Dynamic evaluation investigates a photochemical model's ability to replicate changes in ozone air quality that can primarily be attributed to discernable changes in emissions. Thus, it is particularly relevant to air quality management applications where various emission control strategies are employed in regional modeling simulations which must demonstrate realistic responses in ozone levels to comply with a national air quality standard. A dynamic model evaluation study involving the current version of the Community Multiscale Air Quality Model (CMAQv5.0) using the Carbon Bond 2005 (CB-05) chemical mechanism was undertaken to assess the magnitude of modeled and observed maximum 8-h ozone concentration changes in light of notable real-world emission reductions of nitrogen oxides (NOx) at major elevated point sources and to concurrent gradual decreases in mobile source NOx emissions. To accomplish this task, model simulations were performed for two historical 3-month periods during the summers of 2002 and 2006, which preceded and followed, respectively, the implementation of major point source NOx emission reductions in conjunction with the US EPA's NOx SIP Call program. The CMAQ simulations were conducted for a continental domain that also included large parts of Canada and Mexico with a 12-km grid cell spacing and 35 vertical layers. Meteorological fields for both periods were supplied by the Weather Research and Forecasting (WRFv3.3) model that was applied with an updated four-dimensional data assimilation (FDDA) approach by incorporating all available upper air measurements to generate more accurate temporally-varying 3-D fields of winds and other meteorological parameters.
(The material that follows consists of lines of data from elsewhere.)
(* ===== verification/GoCrypto.v ===== *)
(** The digests of Go's standard library the program computes with:
    [crypto/sha256], [crypto/md5] and [encoding/hex]'s lower-case encoding,
    as executable functions on byte strings. *)

From S2P Require Import Prelude.
From stdpp Require Import options.

Local Open Scope N_scope.

(** * 32-bit words *)

Definition w32 (n : N) : N := N.land n 0xFFFFFFFF.
Definition add32 (a b : N) : N := w32 (a + b).
Definition not32 (a : N) : N := N.lxor a 0xFFFFFFFF.
Definition rotr32 (a k : N) : N := N.lor (N.shiftr a k) (w32 (N.shiftl a (32 - k))).
Definition rotl32 (a k : N) : N := rotr32 a (32 - k).

(** Four bytes of a word, most significant first, and the converse. *)
Definition be_bytes32 (w : N) : list ascii :=
  [byte_of (N.shiftr w 24); byte_of (N.shiftr w 16); byte_of (N.shiftr w 8); byte_of w].
Definition le_bytes32 (w : N) : list ascii := reverse (be_bytes32 w).

(** [binary.LittleEndian.AppendUint64]. *)
Definition le_bytes64 (n : N) : list ascii :=
  (λ k, byte_of (N.shiftr n (8 * k))) <$> [0; 1; 2; 3; 4; 5; 6; 7].
Definition be_bytes64 (n : N) : list ascii := reverse (le_bytes64 n).

Fixpoint be_words (l : list ascii) : list N :=
  match l with
  | a :: b :: c :: d :: l =>
      N.lor (N.shiftl (byte_val a) 24) (N.lor (N.shiftl (byte_val b) 16)
        (N.lor (N.shiftl (byte_val c) 8) (byte_val d))) :: be_words l
  | _ => []
  end.

Fixpoint le_words (l : list ascii) : list N :=
  match l with
  | a :: b :: c :: d :: l =>
      N.lor (N.shiftl (byte_val d) 24) (N.lor (N.shiftl (byte_val c) 16)
        (N.lor (N.shiftl (byte_val b) 8) (byte_val a))) :: le_words l
  | _ => []
  end.

(** Merkle-Damgård padding to a multiple of 64 bytes; [len8] encodes the bit length. *)
Definition md_pad (len8 : N → list ascii) (m : list ascii) : list ascii :=
  let zeros := Nat.modulo (64 + 56 - Nat.modulo (length m + 1)%nat 64)%nat 64 in
  m ++ [byte_of 0x80] ++ repeat (byte_of 0) zeros ++ len8 (8 * N.of_nat (length m)).

Fixpoint chunks16 (fuel : nat) (l : list N) : list (list N) :=
  match fuel, l with
  | O, _ | _, [] => []
  | S fuel, _ => take 16 l :: chunks16 fuel (drop 16 l)
  end.

(** * SHA-256 *)

(** The constants of SHA-256 as FIPS 180-4 defines them: the first 32 bits of the
    fractional parts of the cube roots of the first 64 primes, and of the square
    roots of the first 8. They are computed once, when the file is checked. *)
Definition primes_below (n : nat) : list N :=
  filter (λ p, forallb (λ d, negb (p mod d =? 0)) (N.of_nat <$> seq 2 (N.to_nat p - 2)) = true)
    (N.of_nat <$> seq 2 (n - 2)).

(** The largest [r] with [r ^ 3 ≤ n], by its bits from the top. *)
Fixpoint cube_root (bit : nat) (r n : N) : N :=
  match bit with
  | O => r
  | S bit =>
      let r' := r + N.shiftl 1 (N.of_nat bit) in
      cube_root bit (if r' * r' * r' <=? n then r' else r) n
  end.

Definition sha256_k : list N :=
  Eval vm_compute in (λ p, N.land (cube_root 36 0 (N.shiftl p 96)) 0xffffffff) <$> primes_below 312.

Definition sha256_iv : list N :=
  Eval vm_compute in
    (λ p, N.land (N.sqrt (N.shiftl p 64)) 0xffffffff) <$> take 8 (primes_below 312).

Example sha256_constants :
  length sha256_k = 64%nat ∧ last sha256_k = Some 0xc67178f2 ∧ head sha256_iv = Some 0x6a09e667.
Proof. by vm_compute. Qed.

(** The message schedule, built backwards: [l] holds the words so far, last first. *)
Fixpoint sha256_extend (k : nat) (l : list N) : list N :=
  match k with
  | O => l
  | S k =>
      let at_ i := nth i l 0 in
      let s0 := N.lxor (rotr32 (at_ 14%nat) 7)
                 (N.lxor (rotr32 (at_ 14%nat) 18) (N.shiftr (at_ 14%nat) 3)) in
      let s1 := N.lxor (rotr32 (at_ 1%nat) 17)
                 (N.lxor (rotr32 (at_ 1%nat) 19) (N.shiftr (at_ 1%nat) 10)) in
      sha256_extend k (w32 (at_ 15%nat + s0 + at_ 6%nat + s1) :: l)
  end.

Definition sha256_round (st : list N) (kw : N * N) : list N :=
  match st with
  | [a; b; c; d; e; f; g; h] =>
      let S1 := N.lxor (rotr32 e 6) (N.lxor (rotr32 e 11) (rotr32 e 25)) in
      let ch := N.lxor (N.land e f) (N.land (not32 e) g) in
      let t1 := w32 (h + S1 + ch + kw.1 + kw.2) in
      let S0 := N.lxor (rotr32 a 2) (N.lxor (rotr32 a 13) (rotr32 a 22)) in
      let maj := N.lxor (N.land a b) (N.lxor (N.land a c) (N.land b c)) in
      [add32 t1 (add32 S0 maj); a; b; c; add32 d t1; e; f; g]
  | _ => st
  end.

Definition sha256_block (st : list N) (blk : list N) : list N :=
  let w := reverse (sha256_extend 48 (reverse blk)) in
  zip_with add32 st (foldl sha256_round st (zip sha256_k w)).

(** [sha256.Sum256]. *)
Definition sha256 (m : string) : string :=
  let padded := be_words (md_pad be_bytes64 (bytes m)) in
  of_bytes (mjoin (be_bytes32 <$>
    foldl sha256_block sha256_iv (chunks16 (length padded) padded))).

(** * MD5 *)

Definition md5_s : list N :=
  [7;12;17;22; 7;12;17;22; 7;12;17;22; 7;12;17;22;
   5;9;14;20; 5;9;14;20; 5;9;14;20; 5;9;14;20;
   4;11;16;23; 4;11;16;23; 4;11;16;23; 4;11;16;23;
   6;10;15;21; 6;10;15;21; 6;10;15;21; 6;10;15;21].

Definition md5_k : list N :=
  [0xd76aa478;0xe8c7b756;0x242070db;0xc1bdceee;0xf57c0faf;0x4787c62a;0xa8304613;0xfd469501;
   0x698098d8;0x8b44f7af;0xffff5bb1;0x895cd7be;0x6b901122;0xfd987193;0xa679438e;0x49b40821;
   0xf61e2562;0xc040b340;0x265e5a51;0xe9b6c7aa;0xd62f105d;0x02441453;0xd8a1e681;0xe7d3fbc8;
   0x21e1cde6;0xc33707d6;0xf4d50d87;0x455a14ed;0xa9e3e905;0xfcefa3f8;0x676f02d9;0x8d2a4c8a;
   0xfffa3942;0x8771f681;0x6d9d6122;0xfde5380c;0xa4beea44;0x4bdecfa9;0xf6bb4b60;0xbebfbc70;
   0x289b7ec6;0xeaa127fa;0xd4ef3085;0x04881d05;0xd9d4d039;0xe6db99e5;0x1fa27cf8;0xc4ac5665;
   0xf4292244;0x432aff97;0xab9423a7;0xfc93a039;0x655b59c3;0x8f0ccc92;0xffeff47d;0x85845dd1;
   0x6fa87e4f;0xfe2ce6e0;0xa3014314;0x4e0811a1;0xf7537e82;0xbd3af235;0x2ad7d2bb;0xeb86d391].

Definition md5_iv : list N := [0x67452301; 0xefcdab89; 0x98badcfe; 0x10325476].

Definition md5_round (blk : list N) (st : list N) (i : nat) : list N :=
  match st with
  | [a; b; c; d] =>
      let '(f, g) :=
        if Nat.ltb i 16 then (N.lor (N.land b c) (N.land (not32 b) d), i)
        else if Nat.ltb i 32 then
          (N.lor (N.land d b) (N.land (not32 d) c), Nat.modulo (5 * i + 1) 16)
        else if Nat.ltb i 48 then (N.lxor b (N.lxor c d), Nat.modulo (3 * i + 5) 16)
        else (N.lxor c (N.lor b (not32 d)), Nat.modulo (7 * i) 16) in
      let f' := w32 (f + a + nth i md5_k 0 + nth g blk 0) in
      [d; add32 b (rotl32 f' (nth i md5_s 0)); b; c]
  | _ => st
  end.

Definition md5_block (st : list N) (blk : list N) : list N :=
  zip_with add32 st (foldl (md5_round blk) st (seq 0 64)).

(** [md5.Sum]. *)
Definition md5 (m : string) : string :=
  let padded := le_words (md_pad le_bytes64 (bytes m)) in
  of_bytes (mjoin (le_bytes32 <$>
    foldl md5_block md5_iv (chunks16 (length padded) padded))).

(** * Sizes *)

Definition sha256_Size : nat := 32%nat.
Definition md5_Size : nat := 16%nat.

Lemma zip_with_keeps_length {A} (f : A → A → A) (st st' : list A) :
  length st' = length st → length (zip_with f st st') = length st.
Proof. intros H. rewrite length_zip_with, H. lia. Qed.

Lemma foldl_keeps_length {A B} (f : list A → B → list A) st l :
  (∀ st x, length (f st x) = length st) → length (foldl f st l) = length st.
Proof.
  intros Hf. revert st. induction l as [|x l IH]; intros st; simpl; [done|].
  by rewrite IH.
Qed.

Lemma length_sha256_block st blk : length (sha256_block st blk) = length st.
Proof.
  apply zip_with_keeps_length, foldl_keeps_length.
  intros s kw. unfold sha256_round. repeat (case_match; try done).
Qed.

Lemma length_md5_block st blk : length (md5_block st blk) = length st.
Proof.
  apply zip_with_keeps_length, foldl_keeps_length.
  intros s i. unfold md5_round. repeat (case_match; try done).
Qed.

Lemma length_mjoin_const {A B} (f : A → list B) n (l : list A) :
  (∀ x, length (f x) = n) → length (mjoin (f <$> l)) = (n * length l)%nat.
Proof.
  intros Hf. induction l as [|x l IH]; [simpl; lia|].
  rewrite fmap_cons. change (mjoin (f x :: (f <$> l))) with (f x ++ mjoin (f <$> l)).
  rewrite length_app, Hf, IH. simpl. lia.
Qed.

Lemma length_sha256 m : String.length (sha256 m) = sha256_Size.
Proof.
  unfold sha256. rewrite length_of_bytes, (length_mjoin_const _ 4) by done.
  by rewrite (foldl_keeps_length _ _ _ length_sha256_block).
Qed.

Lemma length_md5 m : String.length (md5 m) = md5_Size.
Proof.
  unfold md5. rewrite length_of_bytes, (length_mjoin_const _ 4) by done.
  by rewrite (foldl_keeps_length _ _ _ length_md5_block).
Qed.

#[export] Hint Rewrite length_sha256 length_md5 : go.

#[global] Opaque sha256 md5.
Gridded emission inputs were derived from annual National Emissions Inventories (NEI) for ground-level area source sectors, MOBILE6 processing for the on-road source sector, Continuous Emissions Monitoring System (CEMS) hourly data for major point sources, and the Biogenic Emissions Inventory System (BEISv3.14) modeling of natural sources.

Hourly modeled concentrations were paired in time and space with the Clean Air Status and Trends Network (CASTNET) and Air Quality System (AQS) network site observations which permits an examination of differences in O3 concentrations over the diurnal cycle between these summer periods. In addition, spatial analysis results of the change in modeled and observed maximum daily 8-h O3 concentrations demonstrate the spatial extent and variability of improvements in ozone levels across the eastern US due to the emissions reductions between these two summer periods. Based on cumulative concentration distributions of maximum 8-h O3 values, observed and modeled changes between these summer periods were computed at the median and at the 95th percentile levels. Statistical metrics, which include the absolute (ppb) and relative (%) changes, in modeled and observed maximum 8-h O3 levels are also presented. The modeled response at the median was comparable to the observed change, however, at high ozone levels (ex., 95th percentile) the model tended to underestimate the ozone change between these periods. Key factors impacting model response are also discussed.